Although the Internet is the latest platform for anonymous speech, online speech stands on the same footing as other speech - there is "no basis for qualifying the level of First Amendment scrutiny that should be applied" to online speech. Reno v. ACLU, 521 U.S. 844, 870 (1997). As with other forms of expression, the ability to speak anonymously on the Internet promotes the robust exchange of ideas and allows individuals to express themselves freely without "fear of economic or official retaliation... [or] concern about social ostracism." McIntyre, 514 U.S. at 341-42.
So, until such time as this bedrock of American jurisprudence changes, PissedConsumer will continue to do its small part to ensure that among its users that choose to, each of them are given the constitutional freedom to speak freely without the fear of reprisal.
Claims of Copyright Infringement
We often receive notices of copyright infringement related to content appearing on PissedConsumer.com. Absent a takedown notice served pursuant to The Digital Millennium Copyright Act (DMCA) — which is beyond the scope of this explanation — we often find such claims lacking in merit.
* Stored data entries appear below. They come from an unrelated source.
Lemma impute_holes_gap_rule_witness :
  length (stay_rows 1 (impute_holes creatinine_table)) = 4%nat.
Proof.
  destruct (impute_holes_gap_rule creatinine_table 1) as (_ & Hk & _).
  - vm_compute. lia.
  - by vm_compute.
  - destruct (Hk 4%nat) as [_ ->].
    + lia.
    + split; [lia|]. split; [by vm_compute|].
      intros j Hj. assert (j = 2 ∨ j = 3)%nat as [-> | ->] by lia;
        vm_compute; eauto.
    + by vm_compute.
Defined.

(** C6, as the code has it: when a stay passes the structural checks and
    [kept] is what they keep of it, the stay is dropped if a feature has no
    finite value in [kept]; otherwise each feature column of the output is
    the column of [kept] filled forward and then backward, holds no missing
    value, and all else in the rows is unchanged.  *)
Theorem impute_holes_fill (t : list day_record) (s : Z)
    (kept : list day_record) :
  structural_prefix (stay_rows s t) = Some kept →
  ((∃ f, f ∈ FEATURES ∧ all_missing f kept) →
     stay_rows s (impute_holes t) = []) ∧
  ((∀ f, f ∈ FEATURES → ¬ all_missing f kept) →
     with_vals ∅ <$> stay_rows s (impute_holes t) = with_vals ∅ <$> kept ∧
     ∀ f,
       (f ∈ FEATURES →
          cells f (stay_rows s (impute_holes t)) = bfill (ffill (cells f kept))
          ∧ Forall (λ c, isfinite c = true)
                   (cells f (stay_rows s (impute_holes t)))) ∧
       (f ∉ FEATURES → cells f (stay_rows s (impute_holes t)) = cells f kept)).
Proof.
  intros Hkept. rewrite impute_holes_stay. unfold impute_rows. rewrite Hkept.
  split.
  - intros (f & Hf & Hmiss). by eapply fill_or_drop_dropped.
  - intros Hall. rewrite (fill_or_drop_filled _ Hall). split.
    + change (with_vals ∅) with (row_with (R:=day_record) ∅).
      rewrite !apply_columns_erase; auto using ffill_length, bfill_length.
    + intros f. split; [|apply fill_cells_other].
      intros Hf. rewrite fill_cells by done. split; [done|].
      apply fill_finite. specialize (Hall f Hf). unfold all_missing in Hall.
      by destruct (existsb _ _).
Qed.

(** The column [NaN, 5, NaN, 7, NaN] becomes [5, 5, 5, 7, 7]. *)
Lemma impute_holes_fill_witness :
  cells "glucose" (stay_rows 1 (impute_holes glucose_table))
  = [Fin (dec 5); Fin (dec 5); Fin (dec 5); Fin (dec 7); Fin (dec 7)].
Proof.
  destruct (impute_holes_fill glucose_table 1 (stay_rows 1 glucose_table))
    as [_ Hfill]; [by vm_compute|].
  destruct Hfill as [_ Hcells].
  - apply Forall_forall. apply (bool_decide_unpack _). by vm_compute.
  - destruct (Hcells "glucose"%string) as [[-> _] _].
    + by apply (bool_decide_unpack _).
    + by vm_compute.
Defined.

(** C6, the example as stated: the glucose column [NaN, 5, NaN, 7, NaN] of a
    stay does not become [5, 5, 7, 7, 7]. *)
Lemma impute_holes_fill_counterexample :
  cells "glucose" (stay_rows 1 glucose_table)
  = [NaN; Fin (dec 5); NaN; Fin (dec 7); NaN] ∧
  cells "glucose" (stay_rows 1 (impute_holes glucose_table))
  ≠ [Fin (dec 5); Fin (dec 5); Fin (dec 7); Fin (dec 7); Fin (dec 7)].
Proof.
  split; [by vm_compute|]. vm_compute. intros Heq. discriminate Heq.
Qed.

(** ** Theorems on the AKI labeler *)

(** On a table whose stays have at least three days the labeler returns,
    and every stay of its output is [label_rows] of the stay. *)
Lemma add_aki_labels_stay (t : list patient_record) :
  (∀ s, s ∈ row_sid <$> t → (3 ≤ length (stay_rows s t))%nat) →
  ∃ out, add_aki_labels t = Ok out ∧
    ∀ s, (s ∈ row_sid <$> t → label_rows (stay_rows s t) = Ok (stay_rows s out))
         ∧ (s ∉ row_sid <$> t → stay_rows s out = []).
Proof.
  intros Hlen. apply (stage_spec label_stay label_rows t label_stay_acts).
  intros s Hs. specialize (Hlen s Hs).
  destruct (stay_rows s t) as [|r0 [|r1 rest]]; simpl in Hlen; [lia..|].
  rewrite label_rows_spec. eauto.
Qed.

Lemma stay_rows_present {R} `{Row R} (s : Z) (rows : list R) :
  stay_rows s rows ≠ [] → s ∈ row_sid <$> rows.
Proof.
  intros Hne. destruct (decide (s ∈ row_sid <$> rows)); [done|].
  by rewrite stay_rows_absent in Hne.
Qed.






(** ** Theorems on the outlier clipper *)

(** C1, as the code has it: a pass of the clipper keeps the number of rows
    and leaves every value of a feature column within the 1st and 99th
    percentiles of that column of its input; a second pass changes nothing
    when the percentiles of every feature column of the clipped table are
    those of the input. *)
Theorem transform_outliers_second_pass (t : list patient_record) :
  length (transform_outliers t) = length t ∧
  (∀ f, f ∈ FEATURES →
     Forall (within (quantile (dec 0.01) (cells f t))
                    (quantile (dec 0.99) (cells f t)))
            (cells f (transform_outliers t))) ∧
  ((∀ f, f ∈ FEATURES →
      quantile (dec 0.01) (cells f (transform_outliers t))
      = quantile (dec 0.01) (cells f t) ∧
      quantile (dec 0.99) (cells f (transform_outliers t))
      = quantile (dec 0.99) (cells f t)) →
   transform_outliers (transform_outliers t) = transform_outliers t).
Proof.
  assert (∀ f, f ∈ FEATURES →
     Forall (within (quantile (dec 0.01) (cells f t))
                    (quantile (dec 0.99) (cells f t)))
            (cells f (transform_outliers t))) as Hwithin.
  { intros f Hf. rewrite transform_outliers_rows.
    destruct (clip_fold FEATURES t FEATURES_NoDup) as (_ & _ & Hcells).
    rewrite Hcells, decide_True by done.
    apply Forall_fmap, Forall_forall. intros x _.
    apply clip_cell_within, clip_bounds. }
  split; [|split; [done|]].
  - rewrite transform_outliers_rows.
    by destruct (clip_fold FEATURES t FEATURES_NoDup) as (-> & _).
  - intros Hsame. rewrite (transform_outliers_rows (transform_outliers t)).
    apply clip_fold_fixed. intros f Hf.
    destruct (Hsame f Hf) as [-> ->]. by apply Hwithin.
Qed.
Lemma FirstSegment_functional (sep : ascii) (s seg seg' : string) :
  Described.FirstSegment sep s seg -> Described.FirstSegment sep s seg' ->
  seg = seg'.
Proof.
  intros [Hno Hs] [Hno' Hs'].
  assert (exists x x' : string,
             seg +:+ x = seg' +:+ x' /\
             (x = "" \/ exists rest, x = String sep rest) /\
             (x' = "" \/ exists rest, x' = String sep rest))
    as (x & x' & Heq & Hx & Hx').
  { destruct Hs as [Hs|[rest Hs]], Hs' as [Hs'|[rest' Hs']].
    - exists "", "". rewrite !append_nil_r, <- Hs, <- Hs'. auto.
    - exists "", (String sep rest'). rewrite append_nil_r, <- Hs, <- Hs'.
      repeat split; eauto.
    - exists (String sep rest), "". rewrite append_nil_r, <- Hs, <- Hs'.
      repeat split; eauto.
    - exists (String sep rest), (String sep rest'). rewrite <- Hs, <- Hs'.
      repeat split; eauto. }
  clear Hs Hs' s. revert seg' Hno' Heq.
  induction seg as [|c seg IH]; intros [|c' seg'] Hno' Heq.
  - reflexivity.
  - exfalso. simpl in Heq.
    destruct Hx as [->|[rest ->]]; [discriminate|].
    inversion Heq; subst. now apply (Hno' "" seg').
  - exfalso. simpl in Heq.
    destruct Hx' as [->|[rest ->]]; [discriminate|].
    inversion Heq; subst. now apply (Hno "" seg).
  - simpl in Heq. inversion Heq; subst. f_equal.
    apply IH; [| |assumption].
    + intros a b ->. now apply (Hno (String c' a) b).
    + intros a b ->. now apply (Hno' (String c' a) b).
Qed.

Lemma get_beyond (s t : string) (i : nat) :
  String.length t = String.length s ->
  String.get i s = None -> String.get i t = None.
Proof.
  revert t i. induction s as [|c s IH]; intros [|d t] i Hlen H;
    try discriminate; [reflexivity|].
  destruct i as [|i]; [discriminate|]. simpl in *.
  apply IH; [lia | exact H].
Qed.

Lemma TitleCased_functional (s t t' : string) :
  Described.TitleCased s t -> Described.TitleCased s t' -> t = t'.
Proof.
  intros [Hlen H] [Hlen' H'].
  apply String.get_correct. intros i.
  destruct (String.get i s) as [c|] eqn:Hi.
  - now rewrite (H _ _ Hi), (H' _ _ Hi).
  - now rewrite (get_beyond s t i Hlen Hi), (get_beyond s t' i Hlen' Hi).
Qed.

(** ** Record Loader *)

Lemma traverse_app {A B : Type} (f : A -> result B) (l1 l2 : list A) :
  traverse f (l1 ++ l2) =
  ys1 ← traverse f l1; ys2 ← traverse f l2; Ok (ys1 ++ ys2)%list.
Proof.
  induction l1 as [|x l1 IH]; simpl.
  - destruct (traverse f l2); reflexivity.
  - destruct (f x) as [y|e]; simpl; [|reflexivity].
    rewrite IH. destruct (traverse f l1); simpl; [|reflexivity].
    destruct (traverse f l2); reflexivity.
Qed.

Lemma traverse_Ok_length {A B : Type} (f : A -> result B) (l : list A) (ys : list B) :
  traverse f l = Ok ys -> length ys = length l.
Proof.
  revert ys; induction l as [|x l IH]; simpl; intros ys H.
  - now inversion H.
  - destruct (f x) as [y|e]; simpl in H; [|discriminate].
    destruct (traverse f l) as [ys'|e]; simpl in H; [|discriminate].
    inversion H; subst; simpl. f_equal. now apply IH.
Qed.

Lemma traverse_Ok_lookup {A B : Type} (f : A -> result B) (l : list A) (ys : list B) :
  traverse f l = Ok ys ->
  forall (i : nat) (y : B), ys !! i = Some y ->
  exists x : A, l !! i = Some x /\ f x = Ok y.
Proof.
  revert ys; induction l as [|x l IH]; simpl; intros ys H i y Hy.
  - inversion H; subst. destruct i; discriminate.
  - destruct (f x) as [y0|e] eqn:Hx; simpl in H; [|discriminate].
    destruct (traverse f l) as [ys'|e]; simpl in H; [|discriminate].
    inversion H; subst. destruct i as [|i]; simpl in Hy.
    + inversion Hy; subst. now exists x.
    + apply (IH ys' eq_refl i y Hy).
Qed.

(** Without a limit, or with the falsy limit [0], the loop visits every row. *)
Lemma load_loop_unlimited (limit : option Z) (i : Z)
    (rows : list (gmap string cell)) (companies : list Record_) :
  limit = None \/ limit = Some 0%Z ->
  load_loop limit i rows companies =
  ys ← traverse row_to_record rows; Ok (companies ++ ys)%list.
Proof.
  intros Hl. revert i companies.
  induction rows as [|row rows IH]; intros i companies; simpl.
  - now rewrite app_nil_r.
  - assert (limit_reached limit i = false) as ->
      by (destruct Hl as [-> | ->]; reflexivity).
    destruct (row_to_record row) as [r|e]; simpl; [|reflexivity].
    rewrite IH. destruct (traverse row_to_record rows); simpl; [|reflexivity].
    now rewrite <- app_assoc.
Qed.

(** With a limit other than [0], the loop stops at index [limit]. *)
Lemma load_loop_limited (n i : Z) (rows : list (gmap string cell))
    (companies : list Record_) :
  n <> 0%Z -> (0 <= i)%Z ->
  load_loop (Some n) i rows companies =
  ys ← traverse row_to_record (take (Z.to_nat (n - i)) rows);
  Ok (companies ++ ys)%list.
Proof.
  intros Hn. revert i companies.
  induction rows as [|row rows IH]; intros i companies Hi; simpl.
  - rewrite take_nil. simpl. now rewrite app_nil_r.
  - unfold limit_reached. destruct (Z.eqb_spec n 0) as [|_]; [contradiction|].
    destruct (Z.leb_spec n i) as [Hle|Hlt].
    + replace (Z.to_nat (n - i)) with 0%nat by lia. simpl.
      now rewrite app_nil_r.
    + replace (Z.to_nat (n - i)) with (S (Z.to_nat (n - (i + 1)))) by lia.
      simpl. destruct (row_to_record row) as [r|e]; simpl; [|reflexivity].
      rewrite IH by lia.
      destruct (traverse row_to_record (take _ rows)); simpl; [|reflexivity].
      now rewrite <- app_assoc.
Qed.

Lemma load_companies_traverse (files : gmap string (list (list string)))
    (filename : string) (limit : option Z) (lines : list (list string)) :
  files !! filename = Some lines ->
  load_companies files filename limit =
  traverse row_to_record
    (take (rows_visited limit (length (DictReader lines))) (DictReader lines)).
Proof.
  intros Hf. unfold load_companies. rewrite Hf.
  assert (forall r : result (list Record_),
             (ys ← r; Ok ([] ++ ys)%list) = r) as Hid
    by (intros [ys|e]; reflexivity).
  destruct limit as [l|]; simpl.
  - destruct (Z.eqb_spec l 0) as [->|Hl].
    + rewrite load_loop_unlimited by auto. rewrite firstn_all. apply Hid.
    + rewrite load_loop_limited by (auto; lia).
      rewrite Z.sub_0_r. apply Hid.
  - rewrite load_loop_unlimited by auto. rewrite firstn_all. apply Hid.
Qed.

Lemma row_to_record_Ok (row : gmap string cell) (r : Record_) :
  row_to_record row = Ok r ->
  exists w : string,
    row !! "Website" = Some (Some w) /\
    row !! "Account Owner" = Some (accountOwner r) /\
    domain r = w /\ companyName r = company_name w.
Proof.
  unfold row_to_record, getitem.
  destruct (row !! "Website") as [[w|]|]; simpl; try discriminate.
  destruct (row !! "Account Owner") as [o|]; simpl; try discriminate.
  intros H; inversion H; subst; simpl. now exists w.
Qed.

(** Every record comes from the row at its own index. *)
Lemma load_companies_lookup (files : gmap string (list (list string)))
    (filename : string) (limit : option Z) (lines : list (list string))
    (recs : list Record_) :
  files !! filename = Some lines ->
  load_companies files filename limit = Ok recs ->
  forall (i : nat) (r : Record_), recs !! i = Some r ->
  exists row : gmap string cell,
    DictReader lines !! i = Some row /\ row_to_record row = Ok r.
Proof.
  intros Hf Hl i r Hr.
  rewrite (load_companies_traverse _ _ _ _ Hf) in Hl.
  destruct (traverse_Ok_lookup _ _ _ Hl i r Hr) as (row & Hrow & Hok).
  exists row. split; [|exact Hok].
  apply lookup_take_Some in Hrow. tauto.
Qed.

(** C1 (as stated, refuted).  Three rows on which the loader's [companyName]
    is not the name the claim describes: [title] lowers the letters after the
    first of a word, starts a new word after any non-letter, and [replace]
    removes [www.] wherever it occurs. *)
Lemma C1_counterexample :
  exists recs : list Record_,
    load_companies Sample.names_files "in.csv" None = Ok recs /\
    map domain recs = ["IBM.com"; "https://my-shop.com"; "awww.b.com"] /\
    map companyName recs = ["Ibm"; "My-Shop"; "Ab"] /\
    map (fun r => Claimed.company_name (domain r)) recs = ["IBM"; "My-shop"; "Awww"].
Proof.
  eexists. split; [vm_compute; reflexivity|]. repeat split.
Qed.

(** C1 (amended).  Every record the Record Loader produces comes from the
    input row at the same index and its [domain] is that row's [Website]
    string [w].  When [w] is ASCII, its [companyName] is made from [w] by
    deleting every occurrence of [https://] met from left to right, then
    every occurrence of [http://], then every occurrence of [www.], by
    keeping the text before the first [.], and by putting it in title case:
    a letter that follows a letter is in lower case, any other letter is in
    upper case, and the other characters are unchanged.  These steps
    determine the name: no other string is obtained by them. *)
Theorem C1_company_name_derivation (files : gmap string (list (list string)))
    (filename : string) (limit : option Z) (lines : list (list string))
    (recs : list Record_) (i : nat) (r : Record_) :
  files !! filename = Some lines ->
  load_companies files filename limit = Ok recs ->
  recs !! i = Some r ->
  exists (row : gmap string cell) (w : string),
    DictReader lines !! i = Some row /\
    row !! "Website" = Some (Some w) /\
    domain r = w /\
    (Described.is_ascii w = true ->
     (exists s1 s2 s3 seg : string,
        Described.Deleted "https://" w s1 /\
        Described.Deleted "http://" s1 s2 /\
        Described.Deleted "www." s2 s3 /\
        Described.FirstSegment "." s3 seg /\
        Described.TitleCased seg (companyName r)) /\
     (forall s1 s2 s3 seg name : string,
        Described.Deleted "https://" w s1 ->
        Described.Deleted "http://" s1 s2 ->
        Described.Deleted "www." s2 s3 ->
        Described.FirstSegment "." s3 seg ->
        Described.TitleCased seg name ->
        name = companyName r)).
Proof.
  intros Hf Hl Hr.
  destruct (load_companies_lookup _ _ _ _ _ Hf Hl i r Hr) as (row & Hrow & Hok).
  destruct (row_to_record_Ok _ _ Hok) as (w & Hw & _ & Hd & Hn).
  exists row, w. split; [exact Hrow|]. split; [exact Hw|]. split; [exact Hd|].
  intros _. rewrite Hn. unfold company_name, PyStr.replace.
  pose proof (replace_scan_Deleted "https://" w) as D1.
  pose proof (replace_scan_Deleted "http://"
                (PyStr.replace_scan "https://" "" 0 w)) as D2.
  pose proof (replace_scan_Deleted "www."
                (PyStr.replace_scan "http://" ""  0
                   (PyStr.replace_scan "https://" "" 0 w))) as D3.
  split.
  - do 3 eexists. eexists.
    split; [apply D1; discriminate|].
    split; [apply D2; discriminate|].
    split; [apply D3; discriminate|].
    split; [apply hd_split_FirstSegment | apply title_TitleCased].
  - intros s1 s2 s3 seg name H1 H2 H3 Hseg Hname.
    assert (s1 = PyStr.replace_scan "https://" "" 0 w) as ->.
    { apply (Deleted_functional "https://" w); [discriminate | exact H1|].
      apply D1. discriminate. }
    assert (s2 = PyStr.replace_scan "http://" "" 0
                   (PyStr.replace_scan "https://" "" 0 w)) as ->.
    { eapply (Deleted_functional "http://"); [discriminate | exact H2|].
      apply D2. discriminate. }
    assert (s3 = PyStr.replace_scan "www." "" 0
                   (PyStr.replace_scan "http://" "" 0
                      (PyStr.replace_scan "https://" "" 0 w))) as ->.
    { eapply (Deleted_functional "www."); [discriminate | exact H3|].
      apply D3. discriminate. }
    rewrite (FirstSegment_functional _ _ _ _ Hseg (hd_split_FirstSegment _ _))
      in Hname.
    apply (TitleCased_functional _ _ _ Hname (title_TitleCased _)).
Qed.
To begin with, even if the content at issue were amenable to a valid copyright claim under the U.S. law — and many of the “takedown demands” we receive do not — PissedConsumer.com is of opinion that content appearing on its website lies within the limitations and exceptions to the U.S. copyright law known as “fair use.” The fair use exception to copyright law in the United States permits the lawful use of copyrighted material where the purpose of republishing the material includes, but is not limited to, criticism or news-related reporting.
Of course, with the name “PissedConsumer,” negative statements lie at the heart of the content appearing on our website. And, because we take the view that criticism — whatever its subject matter — is always “news worthy,” we believe we fall within the exceptions of the fair use doctrine.
The fair use exception to copyright law in the United States permits the lawful use of copyrighted material where the purpose of republishing the material includes, but is not limited to, criticism or news-related reporting.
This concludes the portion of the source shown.